When all tests pass: <promise>GREEN</promise>
```

### Lint/Format Loop Prompt

```markdown
# Fix Lint Errors

Run: npm run lint
Fix all reported errors.
When clean: <promise>LINT CLEAN</promise>
Max iterations: 5
```

---

## Configuration

Add Ralph settings to `project.yaml`:

```yaml
workflow:
  tdd_enabled: true

  ralph:
    # Enable Ralph for specific phases
    use_for_debug: true
    use_for_green_phase: false  # Start conservative
    use_for_lint: true

    # Token optimization
    max_iterations:
      debug: 10
      green_phase: 15
      lint: 5

    # Checkpoint frequency (iterations between summaries)
    checkpoint_every: 5

    # Fail-safe: abort if iteration exceeds this token count
    max_tokens_per_iteration: 8000
```

---

## Monitoring & Abort

### Iteration Monitoring

Track token usage per iteration:

```markdown
<!-- .claude/.ralph-metrics.md -->
## Ralph Metrics: {task_id}

| Iteration | Tokens In | Tokens Out | Cumulative |
|-----------|-----------|------------|------------|
| 1 | 1,200 | 2,400 | 3,600 |
| 2 | 1,200 | 1,800 | 6,600 |
| 3 | 1,200 | 2,100 | 9,900 |

Threshold: 50,000 tokens
Status: OK (19.8% of limit)
```

### Auto-Abort Conditions

Ralph loop should auto-abort if:
- Max iterations reached
- Token threshold exceeded
- No progress detected (same error 3+ times)
- File system errors

```python
def should_abort_ralph(metrics, config):
    if metrics.iterations >= config.max_iterations:
        return True, "Max iterations reached"

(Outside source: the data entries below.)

(* ===== verification/SchedulerGraph.v ===== *)
(** * The dependency graph of a block: invariants of its construction

    [graph_wf] is what every graph built by [buildDependencies] satisfies: edges connect
    transactions of the block, the [children] lists and the [edgeSet] agree, and [unresolved]
    counts the edges into a transaction.  [build_spec] adds what the edges mean: a spending
    transaction depends on the transaction it spends, and two transactions that touch the same
    claim, one of them writing it, are connected by a path in block order. *)
From S2P Require Import Prelude Bytes Script Lbrycrd Scheduler.

(** ** Edges *)

Definition edges (g : blockTxGraph) : list blockTxDependency :=
  flat_map (children_of g) (order g).

Definition into (t : string) (e : blockTxDependency) : bool := bool_decide (child e = t).

(** Edges into [t] whose parent is not in [done]. *)
Definition pending_into (done : gset string) (t : string) (e : blockTxDependency) : bool :=
  into t e && negb (bool_decide (parent e ∈ done)).

(** One dependency: [p] is a parent of [c] in the graph. *)
Definition depends (g : blockTxGraph) (p c : string) : Prop :=
  exists r, {| parent := p; child := c; reason := r |} ∈ edgeSet g.

Record graph_wf (g : blockTxGraph) : Prop := {
  wf_nodup : NoDup (order g);
  wf_tx : forall t, t ∈ order g -> exists tx, txByID g !! t = Some tx /\ tx_Txid tx = t;
  wf_dom : forall t, is_Some (txByID g !! t) -> t ∈ order g;
  wf_edge : forall p e, e ∈ children_of g p ->
    parent e = p /\ p ∈ order g /\ child e ∈ order g /\ e ∈ edgeSet g;
  wf_set : forall e, e ∈ edgeSet g -> e ∈ children_of g (parent e);
}.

    if metrics.cumulative_tokens >= config.max_tokens:
        return True, "Token threshold exceeded"

    if metrics.repeated_errors >= 3:
        return True, "No progress - same error repeated"

    return False, None
```

---

## Comparison: Sub-Agent vs Ralph

### Token Usage Example (Debug Task)

**Sub-Agent (3 attempts):**
```
Attempt 1: 4K tokens (fresh context)
Attempt 2: 4K tokens (fresh context)
Attempt 3: 4K tokens (fresh context)
Total: 12K tokens
```

**Ralph (10 iterations):**
```
Iteration 1: 3K tokens
Iteration 2: 5K tokens (accumulating)
Iteration 3: 7K tokens
...
Iteration 10: 25K tokens
Total: ~100K tokens (but finds fix faster)
```

**Recommendation**: Use Ralph for tasks where iteration provides value, use sub-agents for independent attempts.

### Hybrid Approach

Best of both worlds:

```python
def smart_debug(task):
    # Try sub-agent first (cheaper)
    for attempt in range(2):
        result = spawn_debug_agent(task)
        if result.success:
            return result

    # If sub-agent fails twice, switch to Ralph (more thorough)
    return debug_with_ralph(task, max_iterations=10)
```

---

## Summary

| Strategy | Token Impact | When to Use |
|----------|--------------|-------------|
| Minimal prompts | -50% | Always |
| File-based state | -30% | Complex tasks |
| Checkpoints | -40% (after N iterations) | Long loops |
| Scoped worktrees | Isolation | Parallel tasks |
| Hard limits | Prevents runaway | Always |
| Hybrid approach | Optimal | Debug/implementation |

**Default recommendation**: Start with sub-agents, fall back to Ralph for stubborn issues.